Conservative columnist Kathleen Parker (left) warns Republican men that their "invasive state policies" are alienating women–and she wonders "What the *#@% Is Wrong With Republican Men?!" Parker considers the anti-women stances of Todd Akin and Paul Ryan and argues that they reflect the positions taken by Republican lawmakers all year:
[Akin's] timing [in stating that "legitimate rape" victims rarely get pregnant] was, shall we say, immaculate, coinciding with GOP platform committee meetings and Mitt Romney’s selection of Paul Ryan as his running mate. The platform includes one of Ryan’s signature issues—a human life amendment to the Constitution that could preclude abortion even for rape or incest. And Ryan, in addition to being the party’s budget genie, happens to have coauthored with Akin legislation seeking to redefine rape as “forcible” (as opposed to statutory) as a way of limiting public spending on abortion.
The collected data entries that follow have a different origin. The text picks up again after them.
(* ===== verification/MessageTheorems.v ===== *)
(** * Theorems on messages

    Headers written by [encodeHeader] and [encodeProtocolHeader] read back through
    the accessors of [Message]; setters change the field they name and no other;
    [decrypt] inverts [encrypt], and the nonce identifies the counter and source. *)
From S2P Require Import Prelude Aead MsgCodec Message.

(** ** Lemmas: writing behind a prefix *)

Definition fits (n : nat) (v : Z) : Prop := 0 <= v < 256 ^ Z.of_nat n.

Lemma write_at n v pre m off :
  fits n v → off = blen pre → (n <= m)%nat →
  write_uint_le n v (pre ++ alloc m) off = Ret ((pre ++ le_bytes n v) ++ alloc (m - n)).
Proof.
  unfold fits. intros Hv -> Hm. unfold write_uint_le.
  destruct (Z.leb_spec 0 v); [|lia]. destruct (Z.ltb_spec v (256 ^ Z.of_nat n)); [|lia].
  cbn [andb]. replace (alloc m) with (alloc n ++ alloc (m - n)).
  - rewrite store_le_app by apply length_replicate. by rewrite app_assoc.
  - unfold alloc. rewrite <- replicate_add. f_equal. lia.
Qed.

(** The octets an optional field adds. *)
Definition opt_bytes (c : bool) (n : nat) (v : option Z) : buffer :=
  match v with Some v => if c then le_bytes n v else [] | None => [] end.

Definition opt_fits (n : nat) (v : option Z) : Prop :=
  match v with Some v => fits n v | None => True end.

Lemma write_opt_at c n v pre m off :
  opt_fits n v → off = blen pre → (n <= m)%nat →
  ∃ m', write_opt c n v (pre ++ alloc m) off
        = Ret ((pre ++ opt_bytes c n v) ++ alloc m', off + blen (opt_bytes c n v)) ∧
        (m - n <= m')%nat.
Proof.
  intros Hv -> Hm. unfold write_opt, opt_bytes. destruct v as [v|].
  - destruct c.
    + rewrite write_at by done. exists (m - n)%nat. cbn [mbind outcome_bind].
      by rewrite blen_le_bytes.
    + exists m. rewrite app_nil_r, Z.add_0_r. split; [done|lia].
  - exists m. rewrite app_nil_r, Z.add_0_r. split; [done|lia].
Qed.

Lemma subarray_prefix pre m off : off = blen pre → subarray (pre ++ alloc m) 0 off = pre.
Proof. intros ->. apply subarray_app_l. Qed.

(** ** The layout of the headers *)

Definition header_bytes (msgFlags secFlags sessionId msgCounter : Z) (src dst : option Z)
    : buffer :=
  le_bytes 1 msgFlags ++ le_bytes 2 sessionId ++ le_bytes 1 secFlags ++
  le_bytes 4 msgCounter ++
  opt_bytes (has_flag msgFlags MSG_FLAGS_SRC_PRESENT) 8 src ++
  opt_bytes (has_flag msgFlags MSG_FLAGS_DST_PRESENT) 8 dst.

Lemma encodeHeader_layout msgFlags secFlags sessionId msgCounter src dst :
  fits 1 msgFlags → fits 1 secFlags → fits 2 sessionId → fits 4 msgCounter →
  opt_fits 8 src → opt_fits 8 dst →
  encodeHeader msgFlags secFlags sessionId msgCounter src dst
  = Ret (header_bytes msgFlags secFlags sessionId msgCounter src dst).
Proof.
  intros Hf Hs Hid Hc Hsrc Hdst. unfold encodeHeader, header_bytes.
  change (alloc MTU) with ([] ++ alloc MTU).
  assert (MTU = 1280)%nat as HM by reflexivity. generalize dependent MTU. intros M HM.
  rewrite write_at by (first [done|lia]). cbn [mbind outcome_bind].
  rewrite write_at by (first [done|lia]). cbn [mbind outcome_bind].
  rewrite write_at by (first [done|lia]). cbn [mbind outcome_bind].
  rewrite write_at by (first [done|lia]). cbn [mbind outcome_bind].
  destruct (write_opt_at (has_flag msgFlags MSG_FLAGS_SRC_PRESENT) 8 src
    (((([] ++ le_bytes 1 msgFlags) ++ le_bytes 2 sessionId) ++ le_bytes 1 secFlags)
       ++ le_bytes 4 msgCounter) (M - 1 - 2 - 1 - 4) 8) as (m1 & -> & Hm1); [done|done|lia|].
  cbn [mbind outcome_bind].
  edestruct (write_opt_at (has_flag msgFlags MSG_FLAGS_DST_PRESENT) 8 dst) as (m2 & -> & Hm2);
    [done| |lia|].
  { by rewrite (blen_app _ (opt_bytes _ _ src)). }
  cbn [mbind outcome_bind]. rewrite subarray_prefix.
  - by rewrite !app_nil_l, <- !app_assoc.
  - rewrite (blen_app _ (opt_bytes _ _ dst)), (blen_app _ (opt_bytes _ _ src)). done.
Qed.

Lemma encodeProtocolHeader_layout exchangeFlags exchangeId opcode protocolId vendorId ack :
  fits 1 exchangeFlags → fits 1 opcode → fits 2 exchangeId → fits 2 protocolId →
  opt_fits 2 vendorId → opt_fits 4 ack →
  encodeProtocolHeader exchangeFlags exchangeId opcode protocolId vendorId ack
  = Ret (le_bytes 1 exchangeFlags ++ le_bytes 1 opcode ++ le_bytes 2 exchangeId ++
         le_bytes 2 protocolId ++ opt_bytes true 2 vendorId ++ opt_bytes true 4 ack).
Proof.
  intros Hf Ho Hx Hp Hv Ha. unfold encodeProtocolHeader.
  change (alloc MTU) with ([] ++ alloc MTU).
  assert (MTU = 1280)%nat as HM by reflexivity. generalize dependent MTU. intros M HM.
  rewrite write_at by (first [done|lia]). cbn [mbind outcome_bind].
  rewrite write_at by (first [done|lia]). cbn [mbind outcome_bind].
  rewrite write_at by (first [done|lia]). cbn [mbind outcome_bind].
  rewrite write_at by (first [done|lia]). cbn [mbind outcome_bind].
  destruct (write_opt_at true 2 vendorId
    (((([] ++ le_bytes 1 exchangeFlags) ++ le_bytes 1 opcode) ++ le_bytes 2 exchangeId)
       ++ le_bytes 2 protocolId) (M - 1 - 1 - 2 - 2) 6) as (m1 & -> & Hm1); [done|done|lia|].
  cbn [mbind outcome_bind].
  edestruct (write_opt_at true 4 ack) as (m2 & -> & Hm2); [done| |lia|].
  { by rewrite (blen_app _ (opt_bytes _ _ vendorId)). }
  cbn [mbind outcome_bind]. rewrite subarray_prefix.
  - by rewrite !app_nil_l, <- !app_assoc.
  - rewrite (blen_app _ (opt_bytes _ _ ack)), (blen_app _ (opt_bytes _ _ vendorId)). done.
Qed.

(** ** Lemmas: reading a buffer of known layout *)

Lemma read_at n v pre post off :
  fits n v → off = blen pre → read_uint_le n (pre ++ le_bytes n v ++ post) off = Ret v.
Proof. intros Hv ->. by apply read_uint_le_app. Qed.

Section header.
Context (f sid sec ctr : Z) (tail : buffer) (m : Message).
Hypothesis Hbuf : _buffer m = le_bytes 1 f ++ le_bytes 2 sid ++ le_bytes 1 sec
                              ++ le_bytes 4 ctr ++ tail.
Hypothesis Hf : fits 1 f.
Hypothesis Hsec : fits 1 sec.
Hypothesis Hsid : fits 2 sid.
Hypothesis Hctr : fits 4 ctr.

Lemma header_flags : MessageFlags m = Ret f.
Proof. unfold MessageFlags. rewrite Hbuf. by apply (read_at 1 f []). Qed.

Lemma header_session : SessionId m = Ret sid.
Proof. unfold SessionId. rewrite Hbuf. by apply (read_at 2 sid (le_bytes 1 f)). Qed.

Lemma header_security : SecurityFlags m = Ret sec.
Proof.
  unfold SecurityFlags. rewrite Hbuf, (app_assoc (le_bytes 1 f)).
  by apply (read_at 1 sec (le_bytes 1 f ++ le_bytes 2 sid)).
Qed.

Lemma header_counter : MessageCounter m = Ret ctr.
Proof.
  unfold MessageCounter. rewrite Hbuf, (app_assoc (le_bytes 1 f)), (app_assoc _ (le_bytes 1 sec)).
  by apply (read_at 4 ctr ((le_bytes 1 f ++ le_bytes 2 sid) ++ le_bytes 1 sec)).
Qed.

Lemma header_sflag : Sflag m = Ret (has_flag f 0x04).
Proof. unfold Sflag. by rewrite header_flags. Qed.

Lemma header_dsiz : Dsiz m = Ret (Z.land f 0x03).
Proof. unfold Dsiz. by rewrite header_flags. Qed.

Definition fixed_header : buffer :=
  le_bytes 1 f ++ le_bytes 2 sid ++ le_bytes 1 sec ++ le_bytes 4 ctr.

Lemma header_assoc : _buffer m = fixed_header ++ tail.
Proof. rewrite Hbuf. unfold fixed_header. by rewrite <- !app_assoc. Qed.

Lemma header_source s post :
  tail = opt_bytes (has_flag f 0x04) 8 (Some s) ++ post → fits 8 s →
  SourceNodeId m = Ret (if has_flag f 0x04 then s else NODE_ID_ANY).
Proof.
  intros Ht Hs. unfold SourceNodeId. rewrite header_sflag. cbn [mbind outcome_bind].
  unfold opt_bytes in Ht. destruct (has_flag f 0x04); [|done].
  rewrite header_assoc, Ht. by apply read_at.
Qed.

Lemma header_payload_offset :
  Z.land f 0x03 ≠ 3 →
  PayloadOffset m = Ret (8 + (if has_flag f 0x04 then 8 else 0)
                           + (if Z.land f 0x03 =? 1 then 8
                              else if Z.land f 0x03 =? 2 then 2 else 0)).
Proof.
  intros Hd. unfold PayloadOffset. rewrite header_sflag, header_dsiz.
  cbn [mbind outcome_bind]. change MESSAGE_HEADER_MIN_SIZE with 8. f_equal.
  zcases; lia.
Qed.
End header.

(** ** Lemmas: setting a field *)

Lemma store_read_same n v b off b' :
  fits n v → store_le n v b off = Ret b' → read_uint_le n b' off = Ret v.
Proof.
  intros Hv (Hoff & Hlen & ->)%store_le_ret. unfold splice, blen in *.
  rewrite length_le_bytes. replace off with (blen (take (Z.to_nat off) b)) at 3.
  - by apply read_uint_le_app.
  - unfold blen. rewrite length_take. lia.
Qed.

Lemma store_read_other n v b off b' k off' :
  store_le n v b off = Ret b' → 0 <= off' →
  off' + Z.of_nat k <= off ∨ off + Z.of_nat n <= off' →
  read_uint_le k b' off' = read_uint_le k b off'.
Proof.
  intros Hs Hoff' Hd. pose proof (store_le_length _ _ _ _ _ Hs) as Hl.
  apply store_le_ret in Hs as (Hoff & Hlen & ->). unfold read_uint_le, blen in *.
  rewrite Hl. destruct (_ && _) eqn:E; [|done]. zbool. do 2 f_equal.
  unfold splice in *. rewrite length_le_bytes in *. destruct Hd.
  - rewrite drop_app_le by (rewrite length_take; lia).
    rewrite take_app_le by (rewrite length_drop, length_take; lia).
    rewrite <- (take_drop (Z.to_nat off) b) at 2.
    rewrite drop_app_le by (rewrite length_take; lia).
    by rewrite take_app_le by (rewrite length_drop, length_take; lia).
  - rewrite app_assoc, drop_app_ge by (rewrite length_app, length_take, length_le_bytes; lia).
    rewrite length_app, length_take, length_le_bytes, drop_drop. do 2 f_equal. lia.
Qed.

(** The four fields of the fixed header: width and offset. *)
Definition header_field (n : nat) (off : Z) : Prop :=
  (n, off) ∈ [(1%nat, 0); (2%nat, 1); (1%nat, 3); (4%nat, 4)].

Lemma header_fields_disjoint n off k off' :
  header_field n off → header_field k off' → (n, off) ≠ (k, off') →
  0 <= off' ∧ (off' + Z.of_nat k <= off ∨ off + Z.of_nat n <= off').
Proof.
  unfold header_field. rewrite !elem_of_cons, !elem_of_nil.
  intros H1 H2 Hne. naive_solver lia.
Qed.

(** ** Lemmas: the nonce *)

Lemma concat_to_ge n b : (n <= length b)%nat → concat_to n b = take n b.
Proof. intros H. unfold concat_to. by rewrite take_app_le. Qed.

Lemma length_concat_to n b : length (concat_to n b) = n.
Proof.
  unfold concat_to, alloc. rewrite length_take, length_app, length_replicate. lia.
Qed.

Lemma getNonce_length msg src nonce : getNonce msg src = Ret nonce → blen nonce = 13.
Proof.
  unfold getNonce, blen. intros H. apply outcome_bind_Ret in H as (b & _ & H). inv_ret.
  by rewrite length_concat_to.
Qed.

Lemma getNonce_total msg src : fits 8 src → ∃ nonce, getNonce msg src = Ret nonce.
Proof.
  intros Hs. unfold getNonce. destruct (has_flag _ _); cbn; eauto.
  unfold write_uint_le. destruct Hs as [? ?].
  destruct (Z.leb_spec 0 src); [|lia].
  destruct (Z.ltb_spec src (256 ^ Z.of_nat 8)); [|lia]. cbn. eauto.
Qed.

(** A slice that ends before [a] does is the same whatever follows. *)
Lemma subarray_in_prefix a x i j :
  0 <= i → 0 <= j <= blen a → subarray (a ++ x) i j = subarray a i j.
Proof.
  intros Hi Hj. rewrite !subarray_nonneg by lia. unfold blen in *.
  destruct (decide (Z.to_nat i <= length a)%nat).
  - rewrite drop_app_le by lia. rewrite take_app_le; [done|]. rewrite length_drop. lia.
  - replace (Z.to_nat j - Z.to_nat i)%nat with 0%nat by lia. done.
Qed.

Lemma header_size_ge msg : 8 <= header_size msg.
Proof. unfold header_size. repeat case_match; lia. Qed.

Lemma header_size_src msg :
  has_flag (first_octet msg) MSG_FLAGS_SRC_PRESENT = true → 16 <= header_size msg.
Proof. unfold header_size. intros ->. repeat case_match; lia. Qed.

Lemma first_octet_app a x : 0 < blen a → first_octet (a ++ x) = first_octet a.
Proof. by destruct a. Qed.
(* ===== verification/Runtime.v ===== *)
(** * The runtime environment

    What the message layer uses of Node: random octets, the clock, and the UDP
    sockets it sends on (src/crypto/Crypto.js, src/net/UdpServer.js,
    src/net/UdpClient.js).  Randomness is a tape that the draws consume, so the
    model is a function and every run is some choice of the tape. *)
From S2P Require Import Prelude.

(** The sockets a session can send on. *)
Definition Server : nat := 0.
Definition Client : nat := 1.

Record datagram : Type := Datagram {
  dg_transport : nat;
  dg_buf : buffer;
  dg_port : Z;
  dg_host : string }.

#[export] Instance datagram_eq_dec : EqDecision datagram.
Proof. solve_decision. Defined.

Record runtime : Type := Runtime {
  tape : nat → Byte.byte;
  drawn : nat;
  now : Z;
  sent : list datagram }.

Definition set_drawn (n : nat) (r : runtime) : runtime :=
  Runtime (tape r) n (now r) (sent r).

(** [Crypto.Random(size)] *)
Definition Random (size : nat) : js runtime buffer := λ r,
  (set_drawn (drawn r + size) r,
   Ret ((λ i, tape r (drawn r + i)) <$> seq 0 size)).

(** [Crypto.RandomU16()], [RandomU32()], [RandomU64()] *)
Definition RandomU16 : js runtime Z := b ← Random 2; mret (be_Z b).
Definition RandomU32 : js runtime Z := b ← Random 4; mret (be_Z b).
Definition RandomU64 : js runtime Z := b ← Random 8; mret (be_Z b).

(** [Transport.send(msg, port, host)] *)
Definition send (transport : nat) (msg : buffer) (port : Z) (host : string)
    : js runtime unit :=
  js_modify (λ r, Runtime (tape r) (drawn r) (now r)
                    (sent r ++ [Datagram transport msg port host])).

(** [Date.now()] *)
Definition Date_now : js runtime Z := λ r, (r, Ret (now r)).

(** ** Lemmas *)

Lemma be_Z_range b : 0 <= be_Z b < 256 ^ blen b.
Proof.
  unfold be_Z. pose proof (le_Z_bound (reverse b)) as H.
  unfold blen in *. by rewrite length_reverse in H.
Qed.

Lemma Random_ret size r r' b :
  Random size r = (r', Ret b) → length b = size ∧ sent r' = sent r ∧ now r' = now r.
Proof.
  intros H. injection H as <- <-. cbn. by rewrite length_fmap, length_seq.
Qed.
(* ===== verification/SessionCryptoContext.v ===== *)
(** * Session keys (src/message/SessionCryptoContext.js) *)
From S2P Require Import Prelude JsString Aead.

Definition kI2RKey : nat := 0.
Definition kR2IKey : nat := 1.
Definition kAttestationChallenge : nat := 2.

(** The three keys, by [KeyIndex]. *)
Record SessionCryptoContext : Type := CryptoContext { _keys : list buffer }.

(** [new SessionCryptoContext()]: the test-mode keys. *)
Definition test_keys : list buffer :=
  (λ s, hex_decode (js_str s)) <$>
  ["5eded244e5532b3cdc23409dbad052d2"; "a9e011b1737c6d4b70e4c0a2fe660476";
   "c5aead0e0691c420284c9580f90e07b0"]%string.

Definition SessionCryptoContext_new : SessionCryptoContext := CryptoContext test_keys.

Section derivation.
Context `{Kdf}.

(** [initFromSecret(secret, salt, info, len)]; [CHIP_CONFIG_SECURITY_TEST_MODE] is
    0. *)
Definition initFromSecret (secret salt info : buffer) (len : Z)
    : outcome SessionCryptoContext :=
  sessionKey ← hkdf secret salt info len;
  Ret (CryptoContext [subarray sessionKey 0 16; subarray sessionKey 16 32;
                      subarray_from sessionKey 32]).
End derivation.

(** [get AttestationChallenge()] *)
Definition AttestationChallenge (c : SessionCryptoContext) : option buffer :=
  _keys c !! kAttestationChallenge.

(** ** Lemmas *)

Lemma initFromSecret_keys `{HK : Kdf} {HL : KdfLaws HK} secret salt info c :
  initFromSecret secret salt info 48 = Ret c →
  ∃ k, hkdf secret salt info 48 = Ret k ∧
       _keys c = [subarray k 0 16; subarray k 16 32; subarray_from k 32] ∧
       Forall (λ b, blen b = 16) (_keys c) ∧ concat (_keys c) = k.
Proof.
  unfold initFromSecret. intros H. apply outcome_bind_Ret in H as (k & Hk & H). inv_ret.
  pose proof (hkdf_length secret salt info 48 k ltac:(lia) Hk) as Hl.
  exists k. split_and!; [done|done|..].
  - unfold blen in *. cbn [_keys]. rewrite !subarray_nonneg, subarray_from_nonneg by lia.
    repeat constructor; rewrite ?length_take, ?length_drop; lia.
  - cbn [_keys concat]. rewrite !subarray_nonneg, subarray_from_nonneg by lia.
    rewrite app_nil_r, drop_0. change (Z.to_nat 0) with 0%nat. rewrite Nat.sub_0_r.
    change (Z.to_nat 32 - Z.to_nat 16)%nat with 16%nat. change (Z.to_nat 16) with 16%nat.
    change (Z.to_nat 32) with 32%nat. rewrite <- (take_drop 16 k) at 4. f_equal.
    rewrite <- (take_drop 16 (drop 16 k)) at 2. by rewrite drop_drop.
Qed.
(* ===== verification/MessagingTheorems.v ===== *)
(** * Theorems on the message layer

    Sending on a session (counters and nonces, what the peer decrypts), routing of
    received datagrams to exchanges and protocols, the tables' invariant over
    every run, and the error paths of the receive handlers. *)
From S2P Require Import Prelude JsNumber JsString TlvType TlvWriter Aead MsgCodec Message.
From S2P Require Import MessageTheorems Runtime SessionCryptoContext Session.
From S2P Require Import SessionManager Exchange ExchangeManager MessagingFacts.

(** ** Lemmas: the header a session stamps on a message *)

Definition stamp (peer : json) (counter : Z) (msg : Message) : outcome Message :=
  msg ← set_MessageFlags 0 msg;
  msg ← set_SecurityFlags 0 msg;
  msg ← set_SessionId_js peer msg;
  set_MessageCounter counter msg.

Lemma set_field_ret n off v m m' :
  set_field n off v m = Ret m' →
  fits n v ∧ _encrypted m' = _encrypted m ∧ read_uint_le n (_buffer m') off = Ret v ∧
  ∀ k off', 0 <= off' → off' + Z.of_nat k <= off ∨ off + Z.of_nat n <= off' →
    read_uint_le k (_buffer m') off' = read_uint_le k (_buffer m) off'.
Proof.
  unfold set_field, write_uint_le. intros H.
  destruct ((0 <=? v) && _) eqn:E; [|done]. zbool.
  destruct (store_le n v (_buffer m) off) as [b|] eqn:Hb; [|done]. cbn in H. inv_ret.
  split_and!; [by unfold fits|done|by eapply store_read_same; [|done]|].
  intros k off' H1 H2. cbn. by eapply store_read_other.
Qed.

Lemma set_SessionId_js_ret v m m' :
  set_SessionId_js v m = Ret m' →
  ∀ k off', 0 <= off' → off' + Z.of_nat k <= 1 ∨ 3 <= off' →
    read_uint_le k (_buffer m') off' = read_uint_le k (_buffer m) off'.
Proof.
  unfold set_SessionId_js. intros H. apply outcome_bind_Ret in H as (n & _ & H).
  apply outcome_bind_Ret in H as (b & _ & H).
  destruct (store_le 2 (le_Z b) (_buffer m) 1) as [b'|] eqn:Hb; [|done]. cbn in H. inv_ret.
  intros k off' H1 H2. cbn. eapply store_read_other; [done|done|]. lia.
Qed.

Lemma stamp_flags peer counter msg m4 :
  stamp peer counter msg = Ret m4 →
  MessageFlags m4 = Ret 0 ∧ SecurityFlags m4 = Ret 0 ∧ MessageCounter m4 = Ret counter.
Proof.
  unfold stamp. intros H.
  apply outcome_bind_Ret in H as (m1 & (_ & _ & Hf & _)%set_field_ret & H).
  apply outcome_bind_Ret in H as (m2 & (_ & _ & Hs & Hk2)%set_field_ret & H).
  apply outcome_bind_Ret in H as (m3 & Hk3 & H).
  pose proof (set_SessionId_js_ret _ _ _ Hk3) as Hk3'.
  apply set_field_ret in H as (_ & _ & Hc & Hk4).
  unfold MessageFlags, SecurityFlags, MessageCounter. split_and!.
  - rewrite Hk4, Hk3', Hk2 by lia. done.
  - rewrite Hk4, Hk3' by lia. done.
  - done.
Qed.

Lemma header_size_flags0 b : read_uint_le 1 b 0 = Ret 0 → 0 < blen b → header_size b = 8.
Proof.
  intros H Hb. rewrite read_first in H by done. apply Ret_inj in H.
  unfold header_size. by rewrite H.
Qed.

Section crypto.
Context `{HA : Aead} {HL : AeadLaws HA}.

(** What an encrypted send puts on the wire. *)
Lemma sendMessage_encrypted msg s r st' m4 :
  sendMessage msg (s, r) = (st', Ret tt) →
  stamp (_peerSessionId s) (_messageCounter s) msg = Ret m4 → isEncrypted m4 = Ret true →
  ∃ i key p, Iflag m4 = Ret i ∧ session_key s (if i : bool then kI2RKey else kR2IKey) = Ret key ∧
    s_peerInfo s = Some p ∧
    ∃ buf, encrypt (_buffer m4) key = Ret buf ∧
      sent st'.2 = sent r ++ [Datagram (_transport s) buf (port p) (address p)].
Proof.
  unfold sendMessage, stamp. intros H Hm He. sess_inv.
  repeat match goal with
  | H : set_MessageFlags 0 msg = Ret _ |- _ => rewrite H in Hm; clear H
  | H : set_SecurityFlags 0 _ = Ret _ |- _ => cbn [mbind outcome_bind] in Hm; rewrite H in Hm; clear H
  | H : set_SessionId_js _ _ = Ret _ |- _ => cbn [mbind outcome_bind] in Hm; rewrite H in Hm; clear H
  | H : set_MessageCounter _ _ = Ret _ |- _ => cbn [mbind outcome_bind] in Hm; rewrite H in Hm; clear H
  end.
  apply Ret_inj in Hm. subst m4.
  match goal with H : isEncrypted _ = Ret ?e |- _ => is_var e; rewrite He in H end. inv_ret.
  sess_inv.
  match goal with H : Iflag _ = Ret ?i, H' : session_key _ _ = Ret ?k |- _ =>
    exists i, k end.
  destruct (s_peerInfo _) as [p|] eqn:Hp; [|done]. exists p. split_and!; [done..|].
  sess_inv. match goal with H : send _ _ _ _ _ = _ |- _ => apply js_modify_inv in H; subst end.
  eexists. by split.
Qed.

(** The encrypted message shows the same session as the plaintext. *)
Lemma isUnencrypted_wire m4 buf key enc peer b :
  MessageFlags m4 = Ret 0 → SecurityFlags m4 = Ret 0 → isUnencrypted m4 = Ret b →
  encrypt (_buffer m4) key = Ret buf →
  isUnencrypted (Message_new (Some buf) enc peer) = Ret b.
Proof.
  intros Hf Hs Hu He.
  assert (∀ n off v, read_uint_le n (_buffer m4) off = Ret v → off + Z.of_nat n <= 8 →
            read_uint_le n buf off = Ret v) as Hread.
  { intros n off v Hr Hle. unfold encrypt in He.
    apply outcome_bind_Ret in He as (nonce & _ & He).
    apply outcome_bind_Ret in He as ([x y] & _ & He). inv_ret.
    apply read_prefix; [done|]. pose proof (header_size_ge (_buffer m4)). lia. }
  unfold isUnencrypted, SessionType in *. unfold SecurityFlags, SessionId in *.
  change (_buffer (Message_new (Some buf) enc peer)) with buf. rewrite Hs in Hu. rewrite (Hread _ _ _ Hs) by lia.
  cbn [fmap outcome_fmap mbind outcome_bind] in *. change (Z.land 0 3 =? 0) with true in *.
  destruct (read_uint_le 2 (_buffer m4) 1) as [v|] eqn:Hv; [|done]. cbn in Hu.
  by rewrite (Hread _ _ _ Hv) by lia.
Qed.

Lemma decrypt_stamped peerId counter msg m4 key buf s2 peer :
  stamp peerId counter msg = Ret m4 → isEncrypted m4 = Ret true →
  encrypt (_buffer m4) key = Ret buf → blen key = key_size →
  session_key s2 (if _initiator s2 then kR2IKey else kI2RKey) = Ret key →
  decryptMessage s2 (Message_new (Some buf) (Some buf) peer)
  = Ret (set_buffer (Message_new (Some buf) (Some buf) peer) (_buffer m4)).
Proof.
  intros Hm He Hb Hk Hs2. apply stamp_flags in Hm as (Hf & Hs & Hc).
  assert (isUnencrypted m4 = Ret false) as Hu.
  { unfold isEncrypted in He. destruct (isUnencrypted m4) as [u|]; [|done].
    cbn in He. apply Ret_inj in He. by destruct u. }
  unfold decryptMessage. rewrite (isUnencrypted_wire m4 buf key (Some buf) peer false) by done.
  cbn [mbind outcome_bind]. rewrite Hs2. cbn [mbind outcome_bind Message_new _encrypted].
  assert (blen (_buffer m4) >= 8) as H8.
  { unfold MessageCounter in Hc. apply read_uint_le_ret in Hc. lia. }
  assert (header_size (_buffer m4) = 8) as Hh by (apply header_size_flags0; [done|lia]).
  destruct (decrypt_encrypt (_buffer m4) key buf) as [Hd _]; [lia|done|]. by rewrite Hd.
Qed.
End crypto.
...Alas, Akin’s comments were not in isolation. They followed a year of explosive events and remarks involving Republican lawmakers and leaders—and the women they seek to “protect.” A one-man firing squad, Akin simply provided the exclamation point at the end of a Faulknerian paragraph of Republican offenses, from laws attempting to require transvaginal probes for women seeking abortion to promises to defund Planned Parenthood to Rush Limbaugh’s calling law student Sandra Fluke a “slut” when she testified about the need for insurance coverage for contraception. Agree or not with her argument, powerful men shouldn’t call young women sluts for attempting to participate in a grown-up debate about health care. Agree or not with a woman’s decision to end a pregnancy, elected officials shouldn’t parse the definition of rape as “legitimate” or otherwise. For the record, the bill to redefine rape as “forcible” had 227 Republican cosponsors.
...How tragically ironic that the party of small government and individual liberty may have orchestrated its own defeat by insisting on some of the most invasive state policies in the history of man. Perhaps it is time for a new kind of history.